Constâncio duvida que haja “condições mínimas” para debater reforma da supervisão

  • ECO
  • 15 Junho 2019

Num artigo de opinião, o ex-governador do Banco de Portugal assumiu uma "profunda desilusão com as pessoas que cometeram crimes e abusaram de um sistema que, sobretudo até 2008".

O ex-governador do Banco de Portugal considera que não estão reunidas as “condições mínimas” para que haja um debate sério sobre a reforma da supervisão bancária e as discussões que se geraram após a sua segunda audição na comissão de inquérito à Recapitalização da Caixa Geral de Depósitos são uma prova disso mesmo.

“Lamento muito que, em Portugal, o debate sobre este tema [reforma da supervisão] assente há tanto tempo numa tão profunda incompreensão do sistema que existe e do quadro legal que o rege, bem como na tentativa de identificar bodes expiatórios”, diz Vítor Constâncio num artigo de opinião publicado este sábado no Expresso (acesso pago).

O responsável garante que desde que deixou o cargo no BCE se tem dedicado precisamente a este tema — “é, em parte, sobre isso que tenho continuado a trabalhar desde que terminei o meu mandato no BCE” –, mas não há “condições mínimas” para fazer essa discussão. “Lamento muito dizê-lo, mas que o país em peso tenha passado uma semana inteira a discutir um contrato de abertura de crédito que a CGD teria celebrado com uma fundação sem exigir quaisquer garantias patrimoniais e, além disso, a discutir uma Reunião do Conselho de Administração do BdP em que teria sido aprovada uma operação de crédito — isso apenas confirma que é muito duvidoso que estejam reunidas as condições mínimas para que aquele debate possa começar”, escreve.

Depois de uma entrevista ao Diário de Notícias e à TSF, de uma entrevista ao programa 360º da RTP3 e de um direito de resposta no Público, Vítor Constâncio escreve agora um artigo de opinião no Expresso para frisar que a responsabilidade do crédito de 350 milhões concedido à Fundação Berrado para comprar ações do BCP é da responsabilidade da administração da Caixa e que o Banco de Portugal não tinha poder para ter travado essa operação.
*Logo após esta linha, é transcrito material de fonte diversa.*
Lemma period_add_clamps_witness : exists shifted : @NaiveDate Gregorian.calendar,
  date_year shifted = 2024 /\ date_month shifted = 2 /\ date_day shifted = 29 /\
  @mux_datetime_period_add_to_date Gregorian.calendar (ObjectArg PeriodClass (Some 2)) (ObjectArg DateClass (Some 1)) true leap_state =
    Some (make_or (or_err (date_checked_add_signed shifted 0) "period result exceeds the supported range") DateClass Date "Date" true leap_state).
Proof.
  pose proof (@period_add_clamps Gregorian.calendar Gregorian.calendar_laws (ObjectArg PeriodClass (Some 2)) (ObjectArg DateClass (Some 1))
    leap_state 0 1 0 (exist _ (2024, 1, 31) eq_refl) true eq_refl eq_refl) as E. cbv zeta in E.
  replace (negb _) with false in E by (vm_compute; reflexivity).
  replace (in_range MIN_YEAR MAX_YEAR _) with true in E by (vm_compute; reflexivity). destruct E as (x & E1 & E2 & E3 & E4).
  exists x. rewrite E1, E2, E3, E4. split_and!; [vm_compute; reflexivity..|].
  replace (i64_max <? _) with false by (vm_compute; reflexivity). reflexivity.
Defined.

Definition clock_state : @date_state Gregorian.calendar :=
  mk_values {[ 1 := mk_entry (@Instant Gregorian.calendar 5) 1; 2 := mk_entry (@Duration Gregorian.calendar (-7)) 1;
               3 := mk_entry (@DateTime Gregorian.calendar (0, 3)) 1 ]} 4.

Definition constant_floats : Floats := {| of_eqb := Z.eqb; of_cmp := Z.compare; of_hash := fun _ => []; default_hasher := fun _ => 0 |}.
Se o fizesse estaria agir à margem da lei. “Àqueles que, dado esse quadro, dizem que alguma vez eu ou o BdP devíamos ter ido “além da lei”, digo-lhes que não é assim que deve funcionar um Estado de direito”, escreve Constâncio.

E porque se sente lesado pelo que aconteceu esta semana Constâncio confirma o que já tinha dado a entender: “O que se passou esta semana foi demasiado grave, e a minha complacência acabou. Processarei o jornal que iniciou e insistiu nas calúnias”.